(** [accept] makes a second descriptor; the first one is then closed. *)
Lemma wp_accept_one made fd s s1 : terminal_open -> 1 < fd -> called (opened fd s) s1 ->
  (forall sfd k', answered (Accept fd) (kern s1) sfd k' -> made (kern s) sfd) ->
  wp (socket ← accept (next_ptr s); _ ← release (next_ptr s); mret socket) (holds_socket made s) is_exception s1.
Proof.
  intros Ht Hfd (k & -> & _ & Hk) Hmade. apply wp_bind, wp_bind. eapply wp_Ok; [apply update_Some, opened_lookup|].
  apply wp_bind. eapply wp_Ok; [apply fd_num_Some; apply lookup_insert_eq|]. apply wp_bind.
  eapply wp_mono; [by apply wp_answered| |done]. intros fd' s2 [Hacc (k2 & -> & _ & Hk2)]. pose proof (Hmade _ _ Hacc) as Hm.
  destruct Hacc as (Hfd' & Er & _). assert (1 < fd') as Hnew by (rewrite Er in *; by apply Ht). clear Er.
  apply wp_bind. eapply wp_mono; [by apply wp_new| |done]. intros h s3 [-> ->].
  cbn [next_ptr set_kern set_wrapper opened kern wrappers use_count _fd] in *.
  eapply wp_mono; [eapply wp_socket_of_fd; apply opened_lookup| |done]. cbn [next_ptr set_kern set_wrapper opened wrappers use_count kern].
  intros h s4 (-> & k4 & -> & _ & Hk4). cbn [kern set_kern] in Hk4. apply wp_bind.
  match goal with |- wp _ _ _ ?st => set (s5 := st) end.
  destruct (release_one (next_ptr s) [next_ptr s + 1] s5) as (s6 & E & Hh & Hn & Hw & Hio).
  - intros h Hin. exists 1. subst s5. cbn. rewrite !elem_of_cons, elem_of_nil in Hin. destruct Hin as [->|[->|[]]].
    + rewrite lookup_insert_ne, lookup_insert_eq by lia. split; [done|].
      destruct (Z.eq_dec (next_ptr s) (next_ptr s)), (Z.eq_dec (next_ptr s + 1) (next_ptr s)); lia.
    + rewrite lookup_insert_eq. split; [done|].
      destruct (Z.eq_dec (next_ptr s) (next_ptr s + 1)), (Z.eq_dec (next_ptr s + 1) (next_ptr s + 1)); lia.
  - intros h Hin. subst s5. cbn. rewrite !elem_of_cons, elem_of_nil in Hin. destruct Hin as [->|[->|[]]].
    + by rewrite lookup_insert_ne, lookup_insert_eq by lia.
    + by rewrite lookup_insert_eq.
  - eapply wp_Ok; [exact E|]. apply wp_ret. split_and!.
    + rewrite Hw by left. exists (mkFDWrapper fd' false false 0 0). subst s5. cbn. by rewrite lookup_insert_eq.
    + rewrite Hn. subst s5. cbn. lia.
    + exact Hh.
    + intros n. destruct (Hio n) as [-> ->]. subst s5. cbn [kern set_kern]. destruct (Hk4 n) as [E1 E2], (Hk2 n) as [E3 E4], (Hk n) as [E5 E6].
      cbn in *. split; congruence.
Qed.

Lemma wp_native_server argv s : terminal_open -> 4 <= zlen argv ->
  wp (native_socket true argv) (holds_socket (accepts argv) s) is_exception s.
Proof.
  intros Ht Hl. apply wp_bind. eapply wp_mono; [apply wp_new_socket| |done]. intros h s1 (-> & fd & Ha & H1).
  assert (1 < fd) as Hnew by (destruct Ha as (? & Er & _); rewrite Er in *; by apply Ht).
  assert (Hx : forall s', called (opened fd s) s' -> wrappers s' !! next_ptr s = Some (mkFDWrapper fd false false 0 0)).
  { intros s' Hs'. rewrite (called_wrappers _ _ Hs'). apply opened_lookup. }
  apply wp_bind. eapply wp_mono; [eapply (wp_fd_answered _ _ (fun fd => Setsockopt fd _ _ _)); [by apply Hx|done|done]| |done].
  intros ? s2 [(v2 & A2) H2]. assert (called (opened fd s) s2) as H2' by (by transitivity s1).
  apply wp_resolve; [lia|lia|]. intros addr Hr. apply wp_bind.
  eapply wp_mono; [eapply (wp_fd_answered _ _ (fun fd => Bind fd _)); [by apply Hx|done|done]| |done].
  intros ? s3 [(v3 & A3) H3]. assert (called (opened fd s) s3) as H3' by (by transitivity s2). apply wp_bind.
  eapply wp_mono; [eapply (wp_fd_answered _ _ (fun fd => Listen fd _)); [by apply Hx|done|done]| |done].
  intros ? s4 [(v4 & A4) H4]. apply (wp_accept_one _ fd); [done|done|by transitivity s3|]. intros sfd k' A5.
  by exists fd, addr, (kern s1), v2, (kern s2), v3, (kern s3), v4, (kern s4), k'.
Qed.

Lemma wp_native_socket server argv s : terminal_open -> 3 <= zlen argv -> (server = true -> 4 <= zlen argv) ->
  wp (native_socket server argv) (holds_socket (made_by server argv) s) is_exception s.
Proof. intros Ht H3 H4. destruct server; [apply wp_native_server; auto|by apply wp_native_client]. Qed.

Lemma wp_tun_loop fuel h : forall cout (s : sys K) x, wrappers s !! h = Some x ->
  wp (tun_loop fuel h cout) (fun _ s' => only h s s') is_exception s.
Proof.
  induction fuel as [|fuel IH]; intros cout s x Hx; cbn [tun_loop]; [apply wp_ret; by eapply only_refl|].
  apply wp_bind. eapply wp_mono; [by eapply wp_fd_read| |done]. intros buffer s1 (Hl & Ho & x' & Hx' & _).
  apply wp_bind, wp_lift. destruct (tun_packet_safe buffer cout) as [cout' ->]; [unfold BUFFER_SIZE in Hl; lia|]. cbn [throws].
  eapply wp_mono; [by eapply IH| |done]. intros ? s2 Ho'. by eapply only_trans.
Qed.
End lemmas.

(** ** Properties *)

Section properties.
Context {K : Type} `{HK : KernelLaws K} `{Libc}.

(** What the copy has carried, seen from the start of [main]. *)
Definition piped (sfd : Z) (k : K) (s' : sys K) (c' : copier) : Prop :=
  carried k (kern s') STDIN_FILENO sfd (_outbound c') /\ carried k (kern s') sfd STDOUT_FILENO (_inbound c')
  /\ untouched sfd k (kern s').

Lemma piped_io sfd k k1 (s1 s2 : sys K) c :
  (forall fd, consumed k1 fd = consumed k fd /\ produced k1 fd = produced k fd) ->
  (forall fd, consumed (kern s2) fd = consumed (kern s1) fd /\ produced (kern s2) fd = produced (kern s1) fd) ->
  piped sfd k1 s1 c -> piped sfd k s2 c.
Proof.
  intros Ha Hb ((m & U1 & U2) & (n & D1 & D2) & Hu). split_and!.
  - exists m. rewrite (proj1 (Hb _)), (proj2 (Hb _)), U1, U2. by rewrite (proj1 (Ha _)), (proj2 (Ha _)).
  - exists n. rewrite (proj1 (Hb _)), (proj2 (Hb _)), D1, D2. by rewrite (proj1 (Ha _)), (proj2 (Ha _)).
  - intros fd Hfd. destruct (Hb fd) as [-> ->], (Hu fd Hfd) as [-> ->]. apply Ha.
Qed.

(** The copy over a socket that [main] made, and the end of [main]. *)
Lemma copy_piped made fuel s s1 socket c : holds_socket made s socket s1 ->
  match ('(over, (s, c)) ← bidirectional_stream_copy fuel socket (s1, c);
         if over : bool then '(_, s) ← release socket s; Ok (Went (true, (s, c))) else Ok (Went (false, (s, c)))) with
  | Ok (Left _ _) => False
  | Ok (Went (_, (s', c'))) => exists sfd, 1 < sfd /\ made (kern s) sfd /\ piped sfd (kern s) s' c'
  | Fail f => is_exception f \/ f = PollError
  end.
Proof.
  intros ((x & Hx & Hfd & Hmade) & Hptr & Hh & Hio). pose proof (wp_copy s1 socket (_fd x) x c fuel Hx eq_refl Hfd Hptr Hh) as Hc.
  unfold wp in Hc. destruct (bidirectional_stream_copy fuel socket (s1, c)) as [[over [s2 c2]]|f]; cbn [mbind res_bind].
  2: { destruct Hc as [[-> | ->]| ->]; [by left|by left|by right]. }
  destruct Hc as (U & D & Hu & (y & Hy & _) & Hh2). cbn [fst snd] in *. destruct over.
  - destruct (release_one socket [] s2 Hh2) as (s3 & E & _ & _ & _ & Hio3).
    { intros h Hin. apply list_elem_of_singleton in Hin as ->. by eexists. }
    rewrite E. cbn [mbind res_bind]. exists (_fd x). split_and!; [done|done|]. by eapply (piped_io _ _ (kern s1) s2).
  - exists (_fd x). split_and!; [done|done|]. by eapply (piped_io _ _ (kern s1) s2).
Qed.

════════════════════

* _WHAT YOU NEED TO DO_
Copy the records above exactly, beginning at the line that contains "eapply wp_mono; [eapply wp_socket_of_fd;" and stopping after the line that contains "intros s' Hs'.".

* _TASK RESPONSE_
  eapply wp_mono; [eapply wp_socket_of_fd; apply opened_lookup| |done]. cbn [next_ptr set_kern set_wrapper opened wrappers use_count kern].
  intros h s4 (-> & k4 & -> & _ & Hk4). cbn [kern set_kern] in Hk4. apply wp_bind.
  match goal with |- wp _ _ _ ?st => set (s5 := st) end.
  destruct (release_one (next_ptr s) [next_ptr s + 1] s5) as (s6 & E & Hh & Hn & Hw & Hio).
  - intros h Hin. exists 1. subst s5. cbn. rewrite !elem_of_cons, elem_of_nil in Hin. destruct Hin as [->|[->|[]]].
    + rewrite lookup_insert_ne, lookup_insert_eq by lia. split; [done|].
      destruct (Z.eq_dec (next_ptr s) (next_ptr s)), (Z.eq_dec (next_ptr s + 1) (next_ptr s)); lia.
    + rewrite lookup_insert_eq. split; [done|].
      destruct (Z.eq_dec (next_ptr s) (next_ptr s + 1)), (Z.eq_dec (next_ptr s + 1) (next_ptr s + 1)); lia.
  - intros h Hin. subst s5. cbn. rewrite !elem_of_cons, elem_of_nil in Hin. destruct Hin as [->|[->|[]]].
    + by rewrite lookup_insert_ne, lookup_insert_eq by lia.
    + by rewrite lookup_insert_eq.
  - eapply wp_Ok; [exact E|]. apply wp_ret. split_and!.
    + rewrite Hw by left. exists (mkFDWrapper fd' false false 0 0). subst s5. cbn. by rewrite lookup_insert_eq.
    + rewrite Hn. subst s5. cbn. lia.
    + exact Hh.
    + intros n. destruct (Hio n) as [-> ->]. subst s5. cbn [kern set_kern]. destruct (Hk4 n) as [E1 E2], (Hk2 n) as [E3 E4], (Hk n) as [E5 E6].
      cbn in *. split; congruence.
Qed.

Lemma wp_native_server argv s : terminal_open -> 4 <= zlen argv ->
  wp (native_socket true argv) (holds_socket (accepts argv) s) is_exception s.
Proof.
  intros Ht Hl. apply wp_bind. eapply wp_mono; [apply wp_new_socket| |done]. intros h s1 (-> & fd & Ha & H1).
  assert (1 < fd) as Hnew by (destruct Ha as (? & Er & _); rewrite Er in *; by apply Ht).
  assert (Hx : forall s', called (opened fd s) s' -> wrappers s' !! next_ptr s = Some (mkFDWrapper fd false false 0 0)).
  { intros s' Hs'. rewrite (called_wrappers _ _ Hs'). apply opened_lookup. }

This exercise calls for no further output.